→ **Exercise directions**
In your reply, reproduce the lines from the first one below to the line containing "(mk_rx_spec sequence_id_checker.init (rx_clock_for", inclusive, exactly as they stand.
*** Block opens ***
(** No occasion is awaited; the samples are those of the buffers. *)
Definition nothing_awaited (bufs : list prach_buffer.t) : prach_abstract :=
  mk_prach_abstract (λ _, None) (λ i port s, match bufs !! i with Some b => prach_row b port s | None => [] end).

Definition promise_for (a : Z) (env : surroundings) : sector_spec :=
  let gen := sequence_identifier_generator.create 0 in
  mk_sector_spec
    (mk_spec initial_rings (gen, gen) (gen, gen) gen (uplink_cplane_context_repository.create size) (nothing_expected (grids env)) (nothing_awaited (buffers env)) (tx_clock_for a env) [] [] [])
    (mk_rx_spec sequence_id_checker.init (rx_clock_for env)
       (mk_promise (nothing_expected (grids env)) (λ _ _, uplink_cplane_context_repository.default) [])
       (mk_prach_promise (nothing_awaited (buffers env)) (λ _ _, uplink_cplane_context_repository.default) []) []).

(** A second has [nsymb * 2 ^ mu * 1000] symbols, also in double precision. *)
Lemma rx_clock_created env : 0 <= mu <= 2 → receiver_factory.create_window_checker rc (log_enabled env) (rx_count env) = Ok (rx_clock_for env).
Proof.
  intros Hmu. unfold receiver_factory.create_window_checker, rx_clock_for. cbn [receiver_factory.cp receiver_factory.scs receiver_factory.rx_timing_params rc].
  assert (HS : to_unsigned (sf_ceil (f64_div (f64_of_Z 1000000000) (f64_div (f64_of_Z 1000000) (f64_of_Z (wrap 32 (nsymb * get_nof_slots_per_subframe mu)))))) = Ok (nsymb * 2 ^ mu * 1000))
    by (destruct (cp c), (scs c); try (cbn in Hmu; lia); vm_compute; reflexivity). by rewrite HS.
Qed.

Lemma factory_spec env n Q a : nof_prbs_of (ru_operating_bw c) (scs c) = Ok n → 0 < n →
  fragment_size_calculator.calculate_nof_segments (mtu_size c) n (dl_compression_params c) (transmitter_factory.pool_headers_size tc) = Ok (Z.of_nat Q) →
  calculate_nof_symbols_before_ota nsymb mu (dl_processing_time c) (tx_window_timing_params c) = Ok a →
  ∃ x, transmitter_factory.scaling tc = Ok x ∧ create_ofh_sector c env = Ok (mk_sector (tx_for n) (rx_for n) (is_downlink_broadcast_enabled c) (compressors_for x) (compressors_for (f32_of_Z 1)) (state_for Q a env)).
Proof.
  intros HN Hn HQ Ha. destruct (blocks_range _ _ _ HN Hn) as (Hmu & _). pose proof (uc_antennas _ HU) as [Hu Hp].
  assert (HX : ∃ x, transmitter_factory.scaling tc = Ok x) by (destruct (uc_cell _ HU) as [m Hm]; unfold transmitter_factory.scaling; cbn [transmitter_factory.bw transmitter_factory.scs generate_transmitter_config]; rewrite Hm; by eexists).
  destruct HX as [x HX]. exists x. split; [done|]. unfold create_ofh_sector, generate_receiver_config. rewrite !antennas_range by lia. cbn [mbind result_bind].
  change (receiver_factory.mk_config _ _ _ _ _ _ _ _ _ _ _ _ _ _ _) with rc. unfold receiver_factory.create_receiver, receiver_factory.create_uplane_decoder. cbn [receiver_factory.ru_operating_bw receiver_factory.scs rc]. fold rc.
  rewrite HN, rx_clock_created by done. cbn [mbind result_bind create_decompressors]. 
  unfold transmitter_factory.create_transmitter, transmitter_factory.create_eth_frame_pool, transmitter_factory.create_data_flow_cplane_sched, transmitter_factory.create_data_flow_uplane_data, transmitter_factory.create_window_checker.
  rewrite HX. cbn [transmitter_factory.ru_working_bw transmitter_factory.scs transmitter_factory.mtu_size transmitter_factory.dl_compr_params transmitter_factory.cp transmitter_factory.dl_processing_time transmitter_factory.tx_timing_params generate_transmitter_config]. fold tc.
  rewrite HN. cbn [mbind result_bind]. rewrite HQ. cbn [mbind result_bind]. rewrite Ha. done.
Qed.
(** X10.  Details of a cached skill are read from the file system as it
    is at the time of the call.  Returned details carry the cached entry
    unchanged; each of the three contents is there exactly when its file
    exists now, and is what reading (and for the descriptor, parsing) the
    file gives.  If one of the files exists and cannot be read, or the
    descriptor does not parse, the call returns the not-found value: there
    are no partial details. *)
Theorem skill_details_content (h : Host) (skillName location : jsval)
        (st st' : SkillsManager.t) (loaded : JsArray SkillsManager.Skill)
        (sk : SkillsManager.Skill) :
  SkillsManager.loadSkills h false st = (Ok loaded, st') ->
  find (SkillsManager.matchesSkill skillName location) (elems loaded) = Some sk ->
  let descriptor := Path.join2 (SkillsManager.path sk) "skill.json" in
  let readme := Path.join2 (SkillsManager.path sk) "README.md" in
  let prompt := Path.join2 (SkillsManager.path sk) "prompt.md" in
  exists outcome,
    SkillsManager.getSkillDetails h skillName location st = (Ok outcome, st')
    /\ (forall details,
           outcome = Some details ->
           SkillsManager.skill details = sk
           /\ (SkillsManager.skillJson details = None <-> existsSync h descriptor = false)
           /\ (forall json,
                  SkillsManager.skillJson details = Some json ->
                  exists text, readFileSync h descriptor = Ok text
                               /\ JSON_parse h text = Ok json)
           /\ (SkillsManager.readmeContent details = None <-> existsSync h readme = false)
           /\ (forall text,
                  SkillsManager.readmeContent details = Some text ->
                  readFileSync h readme = Ok text)
           /\ (SkillsManager.promptContent details = None <-> existsSync h prompt = false)
           /\ (forall text,
                  SkillsManager.promptContent details = Some text ->
                  readFileSync h prompt = Ok text))
    /\ (outcome = None ->
        exists file,
          In file [descriptor; readme; prompt]
          /\ existsSync h file = true
          /\ (is_ok (readFileSync h file) = false
              \/ file = descriptor
                 /\ exists text, readFileSync h descriptor = Ok text
                                 /\ is_ok (JSON_parse h text) = false))
    /\ (existsSync h descriptor = true ->
        (forall text, readFileSync h descriptor = Ok text ->
                      is_ok (JSON_parse h text) = false) ->
        outcome = None).
Proof.
  intros Hload Hfind. cbv zeta.
  rewrite (getSkillDetails_found h _ _ _ _ _ _ Hload Hfind).
  eexists. split; [reflexivity |].
  destruct (readIfExists h (Path.join2 (SkillsManager.path sk) "skill.json") (JSON_parse h))
    as [json | e1] eqn:Hjson.
  2:{ split; [discriminate |]. split; [| reflexivity].
      intros _. apply readIfExists_throw in Hjson as [Hex [Hread | (text & Hread & Hparse)]].
      - eexists. split; [left; reflexivity |]. split; [exact Hex |].
        left. now rewrite Hread.
      - eexists. split; [left; reflexivity |]. split; [exact Hex |].
        right. split; [reflexivity |]. exists text. split; [exact Hread |].
        now rewrite Hparse. }
  destruct (readIfExists h (Path.join2 (SkillsManager.path sk) "README.md") Ok)
    as [readme | e2] eqn:Hreadme.
  2:{ split; [discriminate |]. split.
      - intros _. apply readIfExists_throw in Hreadme as [Hex [Hread | (t & _ & Habs)]];
          [| discriminate].
        eexists. split; [right; left; reflexivity |]. split; [exact Hex |].
        left. now rewrite Hread.
      - intros Hex Hbad. exfalso. destruct json as [json |].
        + apply readIfExists_some in Hjson as (_ & text & Hread & Hparse).
          specialize (Hbad text Hread). rewrite Hparse in Hbad. discriminate.
        + apply readIfExists_none in Hjson. congruence. }
  destruct (readIfExists h (Path.join2 (SkillsManager.path sk) "prompt.md") Ok)
    as [prompt | e3] eqn:Hprompt.
  2:{ split; [discriminate |]. split.
      - intros _. apply readIfExists_throw in Hprompt as [Hex [Hread | (t & _ & Habs)]];
          [| discriminate].
        eexists. split; [right; right; left; reflexivity |]. split; [exact Hex |].
        left. now rewrite Hread.
      - intros Hex Hbad. exfalso. destruct json as [json |].
        + apply readIfExists_some in Hjson as (_ & text & Hread & Hparse).
          specialize (Hbad text Hread). rewrite Hparse in Hbad. discriminate.
        + apply readIfExists_none in Hjson. congruence. }
  split; [| split; [discriminate |]].
  - intros details [= <-]. simpl. split; [reflexivity |].
    split; [| split; [| split; [| split; [| split]]]].
    + rewrite <- (readIfExists_none h _ (JSON_parse h)), Hjson.
      split; congruence.
    + intros j ->. apply readIfExists_some in Hjson as (_ & Hj). exact Hj.
    + rewrite <- (readIfExists_none h _ (@Ok string)), Hreadme. split; congruence.
    + intros t ->. apply readIfExists_some in Hreadme as (_ & c & Hc & [= ->]). exact Hc.
    + rewrite <- (readIfExists_none h _ (@Ok string)), Hprompt. split; congruence.
    + intros t ->. apply readIfExists_some in Hprompt as (_ & c & Hc & [= ->]). exact Hc.
  - intros Hex Hbad. exfalso. destruct json as [json |].
    + apply readIfExists_some in Hjson as (_ & text & Hread & Hparse).
      specialize (Hbad text Hread). rewrite Hparse in Hbad. discriminate.
    + apply readIfExists_none in Hjson. congruence.
Qed.

(** The index is loaded on the sample host; then [foo] loses its
    descriptor and gains a README.  Its details carry the cached entry,
    whose [hasReadme] still says no, without descriptor and with the
    README. *)
Lemma skill_details_content_witness :
  let st := snd (SkillsManager.loadSkills Sample.host true SkillsManager.init) in
  exists details,
    fst (SkillsManager.getSkillDetails Sample.laterHost (JStr "foo") (JStr "user") st)
    = Ok (Some details)
    /\ SkillsManager.hasReadme (SkillsManager.skill details) = false
    /\ SkillsManager.skillJson details = None
    /\ SkillsManager.readmeContent details = Some "# Foo".
Proof.
  intros st.
  pose (loaded := match fst (SkillsManager.loadSkills Sample.laterHost false st) with
                  | Ok a => a
                  | Throw _ => {| id := 0; elems := [] |}
                  end).
  pose (foo := hd (SkillsManager.Build_Skill "" SkillsManager.user "" JUndefined None
                                             false false) (elems loaded)).
  destruct (skill_details_content Sample.laterHost (JStr "foo") (JStr "user") st st loaded foo)
    as (outcome & Hget & Hsome & _).
  - vm_compute. reflexivity.
  - vm_compute. reflexivity.
  - assert (E : exists details, outcome = Some details).
    { assert (Hc : fst (SkillsManager.getSkillDetails Sample.laterHost (JStr "foo")
                                                      (JStr "user") st)
                   = Ok (Some {| SkillsManager.skill := foo;
                                 SkillsManager.skillJson := None;
                                 SkillsManager.readmeContent := Some "# Foo";
                                 SkillsManager.promptContent := None |}))
        by (vm_compute; reflexivity).
      rewrite Hget in Hc. simpl in Hc. injection Hc as ->. eauto. }
    destruct E as (details & ->). exists details. rewrite Hget. split; [reflexivity |].
    destruct (Hsome details eq_refl) as (Hskill & Hjson & _ & _ & Hreadme & _).
    rewrite Hskill. split; [reflexivity |].
    split; [apply Hjson; reflexivity |].
    destruct (SkillsManager.readmeContent details) as [text |] eqn:Htext.
    + f_equal. specialize (Hreadme text eq_refl). vm_compute in Hreadme. congruence.
    + exfalso. destruct (Hsome details eq_refl) as (_ & _ & _ & (Hn & _) & _).
            specialize (Hn Htext). vm_compute in Hn. discriminate.
Defined.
*** Block closes ***
→ **Solution for this task**
(** No occasion is awaited; the samples are those of the buffers. *)
Definition nothing_awaited (bufs : list prach_buffer.t) : prach_abstract :=
  mk_prach_abstract (λ _, None) (λ i port s, match bufs !! i with Some b => prach_row b port s | None => [] end).

Definition promise_for (a : Z) (env : surroundings) : sector_spec :=
  let gen := sequence_identifier_generator.create 0 in
  mk_sector_spec
    (mk_spec initial_rings (gen, gen) (gen, gen) gen (uplink_cplane_context_repository.create size) (nothing_expected (grids env)) (nothing_awaited (buffers env)) (tx_clock_for a env) [] [] [])
    (mk_rx_spec sequence_id_checker.init (rx_clock_for env)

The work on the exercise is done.